Despite John citing various passages that stress the importance of sacrificing oneself for a neighbor, his true intentions become clear—his actions reveal a disinterest in genuinely caring for his vulnerable neighbors.


His tweets and blog posts expose his hypocrisy; the very moment John opens his mouth to preach a message that aborting your child is God's gift to you, for he has given you "Free will," when he champions a woman's right to terminate her unwanted child. His purported concern for the poor and marginalized crumbles when confronted with his party's stance on disregarding unborn lives.


Jesus' emphasis on the value of children is apparent in one of the passage that John cites. Mark 9:34-37:

“But they kept quiet because on the way they had argued about who was the greatest. Sitting down, Jesus called the Twelve and said, “Anyone who wants to be first must be the very last, and the servant of all.”
He took a little child whom he placed among them. Taking the child in his arms, he said to them, Whoever welcomes one of these little children in my name welcomes me; and whoever welcomes me does not welcome me but the one who sent me.”

It's perplexing to welcome a child when one champions their destruction.


It's equally baffling to claim to "care for the poor" while advocating for the termination of the poorest and most defenseless individuals—the unborn.


As John's article progresses, as it always does, it seamlessly transitions into politics


Overemphasis on Political Alignments: Pavlovitz's article appears to disproportionately emphasize political affiliations, overshadowing the exploration of authentic biblical reasons behind Evangelicals' support for Trump. Additionally, it blurs the distinction between genuine Christians and those who simply profess Christianity. This narrative insinuates that supporting Trump equates to compromising Christian values, thereby failing to recognize the intricacies and individual motivations that underpin such support.

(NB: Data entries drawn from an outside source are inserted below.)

(* ===== verification/Xudp.v ===== *)
(** * XUDP

    crates/protocol/src/xudp.rs: frames, and the multiplexer that carries the
    packets of many UDP sessions over one stream.  A session object is named by
    a key of its own, because a route of the multiplexer knows only the 16-bit
    identifier that goes over the wire. *)

From S2P Require Import Prelude FfiAbi RustStr IpText IpTextFacts Target Vless.
Local Open Scope Z_scope.

Definition SESSION_ID : Z := 0.
Definition NEW : Z := 1.
Definition KEEP : Z := 2.
Definition END : Z := 3.
Definition KEEPALIVE : Z := 4.
Definition DATA : Z := 1.
Definition ERROR : Z := 2.
Definition UDP : Z := 2.
Definition MAX_METADATA : Z := 512.
Definition MAX_PAYLOAD : Z := 65507.

(** ** Frames *)

Definition packet (session_id : Z) (target : Target) (payload : list Z) (first : bool) (global_id : option (list Z)) :
    outcome (list Z) :=
  let! _ := ensure (len payload <=? MAX_PAYLOAD) "XUDP payload exceeds limit" in
  let! address := encode_address target in
  let frame := be16 session_id ++ [if first then NEW else KEEP; DATA; UDP] ++ address ++
               (if first then default [] global_id else []) in
  Ok (be16 (len frame) ++ frame ++ be16 (len payload) ++ payload).

Record MuxMetadata := mk_metadata { md_id : Z; md_status : Z; md_data : bool; md_target : option Target }.

Definition multiplexed_metadata (bytes : list Z) : outcome MuxMetadata :=
  let! _ := ensure ((4 <=? len bytes) && (len bytes <=? MAX_METADATA)) "invalid XUDP metadata length" in
  let id := of_be16 (nth 0 bytes 0) (nth 1 bytes 0) in
  let status := nth 2 bytes 0 in
  let flags := nth 3 bytes 0 in
  let! _ := ensure (Z.land flags (255 - Z.lor DATA ERROR) =? 0) "invalid XUDP options" in
  let! _ := ensure (Z.land flags ERROR =? 0) "XUDP peer rejected session" in
  let! _ := ensure (bool_decide (status ∈ [KEEP; END; KEEPALIVE])) "unexpected XUDP frame status" in
  let! target :=
    if len bytes =? 4 then Ok None
    else
      let! _ := ensure ((status =? KEEP) && (nth 4 bytes 0 =? UDP)) "invalid XUDP network" in
      let! '(target, consumed) := decode_address (drop 5 bytes) in
      let! _ := ensure (consumed + 5 =? length bytes)%nat "trailing XUDP metadata" in
      Ok (Some target) in
  let! _ := ensure (negb (status =? KEEPALIVE) || (flags =? 0)) "XUDP keepalive cannot carry data" in
  Ok (mk_metadata id status (negb (Z.land flags DATA =? 0)) target).

(** [metadata]: the parser of a stream with one session. *)
Definition metadata (bytes : list Z) (fallback : Target) : outcome (Target * bool) :=
  let! _ := ensure ((4 <=? len bytes) && (len bytes <=? MAX_METADATA)) "invalid XUDP metadata length" in
  let id := of_be16 (nth 0 bytes 0) (nth 1 bytes 0) in
  let status := nth 2 bytes 0 in
  let flags := nth 3 bytes 0 in
  let! _ := ensure (Z.land flags (255 - Z.lor DATA ERROR) =? 0) "invalid XUDP options" in
  let! _ := ensure (Z.land flags ERROR =? 0) "XUDP peer rejected session" in
  let! _ := ensure ((status =? KEEPALIVE) || (id =? SESSION_ID)) "unexpected XUDP session ID" in
  let! _ := ensure (negb (status =? END)) "XUDP session ended" in
  let! _ := ensure ((status =? KEEP) || (status =? KEEPALIVE)) "unexpected XUDP frame status" in
  let! target :=
    if len bytes =? 4 then Ok fallback
    else
      let! _ := ensure ((status =? KEEP) && (nth 4 bytes 0 =? UDP)) "invalid XUDP network" in
      let! '(target, consumed) := decode_address (drop 5 bytes) in
      let! _ := ensure (consumed + 5 =? length bytes)%nat "trailing XUDP metadata" in
      Ok target in
  let! _ := ensure (negb (status =? KEEPALIVE) || (flags =? 0)) "XUDP keepalive cannot carry data" in
  Ok (target, negb (Z.land flags DATA =? 0)).

(** One round of [read_multiplexed] on the bytes received so far. *)
Inductive frame_read :=
  | NeedMore
  | BadFrame (e : list Z)
  | GotFrame (md : MuxMetadata) (payload : option (list Z)) (rest : list Z).

Definition read_payload (md : MuxMetadata) (s : list Z) : frame_read :=
  match s with
  | a :: b :: r =>
      let n := of_be16 a b in
      if MAX_PAYLOAD <? n then BadFrame (text "XUDP payload exceeds limit")
      else if len r <? n then NeedMore
      else GotFrame md (Some (take (Z.to_nat n) r)) (drop (Z.to_nat n) r)
  | _ => NeedMore
  end.

Definition read_frame (s : list Z) : frame_read :=
  match s with
  | a :: b :: r =>
      let n := of_be16 a b in
      if negb ((4 <=? n) && (n <=? MAX_METADATA)) then BadFrame (text "invalid XUDP metadata length")
      else if len r <? n then NeedMore
      else match multiplexed_metadata (take (Z.to_nat n) r) with
           | Ok md => let r := drop (Z.to_nat n) r in
                      if md_data md then read_payload md r else GotFrame md None r
           | Err e => BadFrame e
           | Panicked => BadFrame []
           end
  | _ => NeedMore
  end.

(** ** The multiplexer *)

(** [RoutedPacket]. *)
Definition routed : Type := outcome (Target * list Z).

Record MuxSession := mk_session {
  ss_id : Z; ss_target : Target; ss_global : option (list Z); ss_first : bool; ss_usable : bool; inbox : list routed
}.

Record Mux := mk_mux {
  alive : bool; next_id : Z; routes : gmap Z nat; sessions : gmap nat MuxSession; next_key : nat
}.

(** [Multiplexer::new]. *)
Definition Mux_new : Mux := mk_mux true 0 ∅ ∅ 0.

(** [find_map] over as many identifiers as are left: [fetch_add] wraps around. *)
Fixpoint find_id (n : nat) (next : Z) (routes : gmap Z nat) : option Z * Z :=
  match n with
  | O => (None, next)
  | S n =>
      let next' := (next + 1) mod 65536 in
      if bool_decide (routes !! next = None) then (Some next, next') else find_id n next' routes
  end.

Definition session (m : Mux) (target : Target) (global_id : option (list Z)) : outcome nat * Mux :=
  if negb (alive m) then (Err (text "XUDP multiplexer is closed"), m)
  else match find_id (Z.to_nat 65536) (next_id m) (routes m) with
       | (None, next) => (Err (text "XUDP session ID space exhausted"),
                          mk_mux (alive m) next (routes m) (sessions m) (next_key m))
       | (Some id, next) =>
           (Ok (next_key m),
            mk_mux (alive m) next (<[id := next_key m]> (routes m))
              (<[next_key m := mk_session id target global_id true true []]> (sessions m)) (S (next_key m)))
       end.

Definition set_inbox (s : MuxSession) (q : list routed) : MuxSession :=
  mk_session (ss_id s) (ss_target s) (ss_global s) (ss_first s) (ss_usable s) q.
Definition set_send (s : MuxSession) (first usable : bool) : MuxSession :=
  mk_session (ss_id s) (ss_target s) (ss_global s) first usable (inbox s).
Definition set_session (m : Mux) (k : nat) (s : MuxSession) : Mux :=
  mk_mux (alive m) (next_id m) (routes m) (<[k := s]> (sessions m)) (next_key m).
Definition set_routes (m : Mux) (r : gmap Z nat) : Mux :=
  mk_mux (alive m) (next_id m) r (sessions m) (next_key m).

(** [mpsc::channel(64)]; [try_send] on a full channel, or after the receiver is
    gone, loses the packet. *)
Definition capacity : nat := 64.
Definition push (p : routed) (s : MuxSession) : MuxSession :=
  if (length (inbox s) <? capacity)%nat then set_inbox s (inbox s ++ [p]) else s.
Definition try_send (ss : gmap nat MuxSession) (k : nat) (p : routed) : gmap nat MuxSession :=
  alter (push p) k ss.

Definition fail_multiplexer (m : Mux) (message : list Z) : Mux :=
  if negb (alive m) then m
  else mk_mux false (next_id m) ∅
         (map_fold (fun _ k ss => try_send ss k (Err message)) (sessions m) (routes m)) (next_key m).

(** What [read_multiplexed] does with a frame. *)
Definition on_frame (m : Mux) (md : MuxMetadata) (payload : option (list Z)) : Mux :=
  if md_status md =? KEEPALIVE then m
  else match routes m !! md_id md with
       | None => m
       | Some k =>
           if md_status md =? END then
             let m := set_routes m (delete (md_id md) (routes m)) in
             mk_mux (alive m) (next_id m) (routes m) (try_send (sessions m) k (Err (text "XUDP session ended"))) (next_key m)
           else match payload, sessions m !! k with
                | Some p, Some s =>
                    mk_mux (alive m) (next_id m) (routes m)
                      (try_send (sessions m) k (Ok (default (ss_target s) (md_target md), p))) (next_key m)
                | _, _ => m
                end
       end.

(** [read_multiplexed] on the bytes received so far: [None] when the reader has
    stopped, else the bytes of a frame that is not complete. *)
Fixpoint read_frames (fuel : nat) (m : Mux) (s : list Z) : Mux * option (list Z) :=
  match fuel with
  | O => (m, Some s)
  | S fuel =>
      match read_frame s with
      | NeedMore => (m, Some s)
      | BadFrame e => (fail_multiplexer m e, None)
      | GotFrame md payload rest => read_frames fuel (on_frame m md payload) rest
      end
  end.
Definition read_multiplexed (m : Mux) (s : list Z) : Mux * option (list Z) := read_frames (length s) m s.

(** [MuxSession::send]: the bytes written; [io] is the outcome of writing, of
    which [n] bytes come through when it fails or is interrupted. *)
Definition send (m : Mux) (k : nat) (target : Target) (payload : list Z) (io : outcome unit) (n : nat) :
    outcome unit * list Z * Mux :=
  match sessions m !! k with
  | None => (Panicked, [], m)
  | Some s =>
      match (let! _ := ensure (bool_decide (target = ss_target s)) "XUDP session target changed" in
             let! _ := ensure (alive m) "XUDP multiplexer is closed" in
             let! _ := ensure (ss_usable s) "XUDP writer interrupted or closed" in
             packet (ss_id s) target payload (ss_first s) (ss_global s)) with
      | Ok frame =>
          match io with
          | Ok _ => (Ok tt, frame, set_session m k (set_send s false true))
          | _ => (io, take n frame, fail_multiplexer (set_session m k (set_send s (ss_first s) false)) (text "XUDP write interrupted"))
          end
      | Err e => (Err e, [], m)
      | Panicked => (Panicked, [], m)
      end
  end.

(** [MuxSession::recv]: [None] while it has to wait. *)
Definition recv (m : Mux) (k : nat) : option (routed * Mux) :=
  match sessions m !! k with
  | None => None
  | Some s =>
      match inbox s with
      | p :: q => Some (p, set_session m k (set_inbox s q))
      | [] => if bool_decide (routes m !! ss_id s = Some k) then None else Some (Err (text "XUDP multiplexer closed"), m)
      end
  end.

(** [Drop for MuxSession], with the close frame that the task it spawns writes;
    when that fails, [fail_multiplexer] follows. *)
Definition drop_session (m : Mux) (k : nat) : list Z * Mux :=
  match sessions m !! k with
  | None => ([], m)
  | Some s =>
      let frame := match routes m !! ss_id s with
                   | Some _ => if alive m then [0; 4; ss_id s / 256; ss_id s mod 256; END; 0] else []
                   | None => []
                   end in
      (frame, mk_mux (alive m) (next_id m) (delete (ss_id s) (routes m)) (delete k (sessions m)) (next_key m))
  end.

(** ** Tests of xudp.rs *)

Example golden_new_and_keep_packets :
  packet SESSION_ID (mk_target (lit "1.2.3.4") 53) [0xab; 0xcd] true None =
    Ok [0; 12; 0; 0; 1; 1; 2; 0; 53; 1; 1; 2; 3; 4; 0; 2; 0xab; 0xcd] /\
  (match packet SESSION_ID (mk_target (lit "1.2.3.4") 53) [] false None with Ok f => drop 14 f | _ => [] end) = [0; 0].
Proof. vm_compute. done. Qed.
Lemma parse_mask_frame pre mask d op rest : length mask = 4%nat -> len pre <= 10 -> len d < 2 ^ 63 ->
  parse_mask (pre ++ mask ++ apply_mask mask d ++ rest) op true (len pre) (len d) = WsFrame op d rest.
Proof.
  intros Hm Hp Hd. unfold parse_mask, parse_data. rewrite (Z.mod_small (len pre + 4 + len d)) by lia.
  assert (Hl : len (pre ++ mask ++ apply_mask mask d ++ rest) = len pre + 4 + len d + len rest) by (rewrite !length_app, apply_mask_length; lia).
  rewrite (proj2 (Z.ltb_ge _ (len pre + 4))) by lia. rewrite (proj2 (Z.ltb_ge _ (len pre + 4 + len d))) by lia.
  rewrite (proj2 (Z.ltb_ge _ (len pre + 4))) by lia. cbv zeta. rewrite Nat2Z.id, drop_app_length, take_app_length' by done.
  rewrite (app_assoc pre), (drop_app_length' (pre ++ mask)) by (rewrite length_app; lia).
  replace (len pre + 4 + len d - (len pre + 4)) with (len d) by lia. rewrite Nat2Z.id, take_app_length' by (by rewrite apply_mask_length).
  rewrite apply_mask_twice. f_equal. rewrite (app_assoc (pre ++ mask)). apply drop_app_length'.
  rewrite !length_app, apply_mask_length. lia.
Qed.

(** A frame that was written is parsed as it was meant, to its last byte. *)
Lemma ws_parse_frame mask d op rest : length mask = 4%nat -> 0 <= op < 16 -> len d < 2 ^ 63 ->
  ws_parse (ws_frame mask d op ++ rest) = WsFrame op d rest.
Proof.
  intros Hm Hop Hd.
  assert (Eop : Z.land (Z.lor 128 op) 15 = op) by (change 15 with (Z.ones 4); rewrite Z.land_ones, lor_128 by lia; change (2 ^ 4) with 16; div_lia).
  unfold ws_frame, ws_parse. rewrite <- !app_assoc. cbn [app length nth].
  destruct (Z.ltb_spec (len d) 126) as [H1|H1].
  - rewrite Z.mod_small by lia. destruct (second_byte (len d) ltac:(lia)) as [E1 E2]. cbn [app length nth]. rewrite E1, E2, Eop.
    change (S (S _) <? 2)%nat with false. rewrite (proj2 (Z.eqb_neq _ 126)), (proj2 (Z.eqb_neq _ 127)) by lia. cbv zeta iota.
    exact (parse_mask_frame [Z.lor 128 op; Z.lor 128 (len d)] mask d op rest Hm ltac:(simpl; lia) Hd).
  - destruct (Z.leb_spec (len d) 65535) as [H2|H2].
    + cbn [app length nth be16]. change (S (S _) <? 2)%nat with false. change (Z.land (Z.lor 128 126) 127 =? 126) with true.
      change (negb (Z.land (Z.lor 128 126) 128 =? 0)) with true. rewrite Eop. cbv zeta iota. change (S (S (S (S _))) <? 4)%nat with false.
      unfold u16_at. cbn [nth]. rewrite of_be16_be16 by lia.
      exact (parse_mask_frame [Z.lor 128 op; Z.lor 128 126; len d / 256 mod 256; len d mod 256] mask d op rest Hm ltac:(simpl; lia) Hd).
    + cbn [app length nth]. change (S (S _) <? 2)%nat with false. change (Z.land (Z.lor 128 127) 127 =? 126) with false.
      change (Z.land (Z.lor 128 127) 127 =? 127) with true. change (negb (Z.land (Z.lor 128 127) 128 =? 0)) with true. rewrite Eop. cbv zeta iota.
      assert (H10 : (length (Z.lor 128 op :: Z.lor 128 127 :: be64 (len d) ++ mask ++ apply_mask mask d ++ rest) <? 10)%nat = false)
        by (apply Nat.ltb_ge; cbn [length]; rewrite length_app; simpl; lia).
      cbn [length] in H10. rewrite H10. cbn [drop]. rewrite drop_0, take_app_length' by done. rewrite horner_be64 by lia.
      exact (parse_mask_frame (Z.lor 128 op :: Z.lor 128 127 :: be64 (len d)) mask d op rest Hm ltac:(simpl; lia) Hd).
Qed.

(** ** Reading a stream of data frames *)

(** The data of the frames, when all of them are data frames with contents; a
    frame at the end may be incomplete. *)
Fixpoint ws_decode_frames (fuel : nat) (s : list Z) : option (list Z) :=
  match fuel with
  | O => None
  | S fuel =>
      match ws_parse s with
      | WsMore => Some []
      | WsFrame op d r =>
          if ((op =? 0) || (op =? 2)) && negb (bool_decide (d = [])) then app d <$> ws_decode_frames fuel r else None
      | WsPanic => None
      end
  end.
Definition ws_decode (s : list Z) : option (list Z) := ws_decode_frames (S (length s)) s.

Lemma ws_decode_fuel n : forall n' s, (length s < n)%nat -> (n <= n')%nat -> ws_decode_frames n s = ws_decode_frames n' s.
Proof.
  induction n as [|n IH]; intros n' s Hs Hn; [lia|]. destruct n' as [|n']; [lia|]. cbn [ws_decode_frames].
  pose proof (ws_parse_mono s []) as Hm. destruct (ws_parse s) as [| |op d r]; [done..|]. destruct Hm as [_ Hl].
  destruct (_ && _) eqn:E; [|done]. apply andb_true_iff in E as [_ E%negb_true_iff%bool_decide_eq_false].
  f_equal. apply IH; [|lia]. destruct d; [done|]. simpl in Hl. lia.
Qed.

Lemma ws_decode_step s : ws_decode s =
  match ws_parse s with
  | WsMore => Some []
  | WsFrame op d r => if ((op =? 0) || (op =? 2)) && negb (bool_decide (d = [])) then app d <$> ws_decode r else None
  | WsPanic => None
  end.
Proof.
  unfold ws_decode at 1. cbn [ws_decode_frames]. pose proof (ws_parse_mono s []) as Hm. destruct (ws_parse s) as [| |op d r]; [done..|].
  destruct Hm as [_ Hl]. destruct (_ && _) eqn:E; [|done]. apply andb_true_iff in E as [_ E%negb_true_iff%bool_decide_eq_false].
  f_equal. unfold ws_decode. symmetry. apply ws_decode_fuel; [lia|]. destruct d; [done|]. simpl in Hl. lia.
Qed.
(* ===== verification/PolicyFacts.v ===== *)
(** * Policy: groups are acyclic, routing is total and lazy

    The validation of groups ends and rules out cycles; every operation of the
    core keeps the selection inside the groups; so that routing always finds a
    proxy, and asks for DNS at most once and only when a rule needs it. *)

From S2P Require Import Prelude FfiAbi RustStr IpText Target Rules RulesFacts Policy.
Local Open Scope Z_scope.

Section visiting.
Variable groups : gmap (list Z) Group.
Variable names : gset (list Z).

(** ** The search for cycles ends *)

Lemma visit_all_path v path l p : (forall c q, v path c = Some (Ok q) -> q = path) ->
  visit_all v path l = Some (Ok p) -> p = path /\ forall c, c ∈ l -> v path c = Some (Ok path).
Proof.
  intros Hv. induction l as [|c l IH]; simpl; intros E.
  - simplify_eq. split; [done|]. by intros c ?%elem_of_nil.
  - destruct (v path c) as [[q| |]|] eqn:Ec; try done. pose proof (Hv _ _ Ec) as ->.
    destruct (IH E) as [-> Hl]. split; [done|]. intros c' [->|?]%elem_of_cons; auto.
Qed.

Lemma visit_path fuel path name p : visit fuel groups names path name = Some (Ok p) -> p = path.
Proof.
  revert path name p. induction fuel as [|fuel IH]; intros path name p; simpl; [done|].
  destruct (negb _); [done|]. destruct (groups !! name) as [g|]; [|by intros [= <-]].
  destruct (bool_decide (name ∈ path)) eqn:Hp; [done|]. apply bool_decide_eq_false in Hp.
  destruct (visit_all _ _ _) as [[q| |]|] eqn:E; try done. intros [= <-].
  apply visit_all_path in E as [-> _]; [|by intros; eapply IH]. set_solver.
Qed.

Lemma visit_all_total v path l : (forall c q, v path c = Some (Ok q) -> q = path) ->
  (forall c, v path c <> None) -> visit_all v path l <> None.
Proof.
  intros Hp Ht. induction l as [|c l IH]; simpl; [done|].
  destruct (v path c) as [[q| |]|] eqn:Ec; try done; [|by destruct (Ht c)]. by rewrite (Hp _ _ Ec).
Qed.

Lemma visit_total fuel path name : (size (dom groups ∖ path) < fuel)%nat ->
  visit fuel groups names path name <> None.
Proof.
  revert path name. induction fuel as [|fuel IH]; intros path name Hf; [lia|]. simpl.
  destruct (negb _); [done|]. destruct (groups !! name) as [g|] eqn:Eg; [|done].
  destruct (bool_decide (name ∈ path)) eqn:Hp; [done|]. apply bool_decide_eq_false in Hp.
  assert (Ht : visit_all (visit fuel groups names) ({[name]} ∪ path) (group_proxies g) <> None).
  { apply visit_all_total; [intros; by eapply visit_path|]. intros c. apply IH.
    assert (dom groups ∖ ({[name]} ∪ path) ⊂ dom groups ∖ path) as Hs%subset_size; [|lia].
    assert (name ∈ dom groups) by (by apply elem_of_dom). set_solver. }
  by destruct (visit_all _ _ _) as [[| |]|].
Qed.

(** ** What it rules out *)

(** A descent through groups, with the groups it passes. *)
Inductive walk : str -> list str -> Prop :=
  | walk_nil name : walk name []
  | walk_cons name g child l : groups !! name = Some g -> child ∈ group_proxies g -> walk child l ->
      walk name (name :: l).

In Matthew 23:3, it states:

"So you must be careful to do everything they tell you. But do not do what they do, for they do not practice what they preach."

Lack of Nuance in Christian Beliefs: Pavlovitz's portrayal of Evangelical Christianity as misinformed, anti-science, MAGA-loving racists overlooks the core of Christianity, which emphasizes honouring God first and obeying Him - Not obeying leftest social constructs.


Through a renewed mind, Christians can discern how to vote correctly. John doesn't grasp this concept because he is not a born-again Christian (John 3).

Pavlovitz's version of Christianity rests on shifting sands, marked by a departure from orthodox teachings in favor of a left-leaning Marxist ideology.


His preoccupation with critiquing Christians seems more aligned with fervent atheism than sincere dialogue.

Proverbs 3:5-6 guides us:

"Trust in the Lord with all your heart and lean not on your own understanding; in all your ways submit to him, and he will make your paths straight."

In conclusion, John Pavlovitz's attempt to castigate Evangelical Christians and undermine their beliefs through the lens of a distorted political narrative reveals a deeper ideological agenda rather than an earnest pursuit of truth.


His selective use of Scripture and misrepresentation of Christian values serve to advance his narrative, but they fall short when examined against the broader context of the Bible's teachings. As we navigate the complexities of faith and political engagement, it's crucial to discern between genuine dialogue and manipulation for political ends.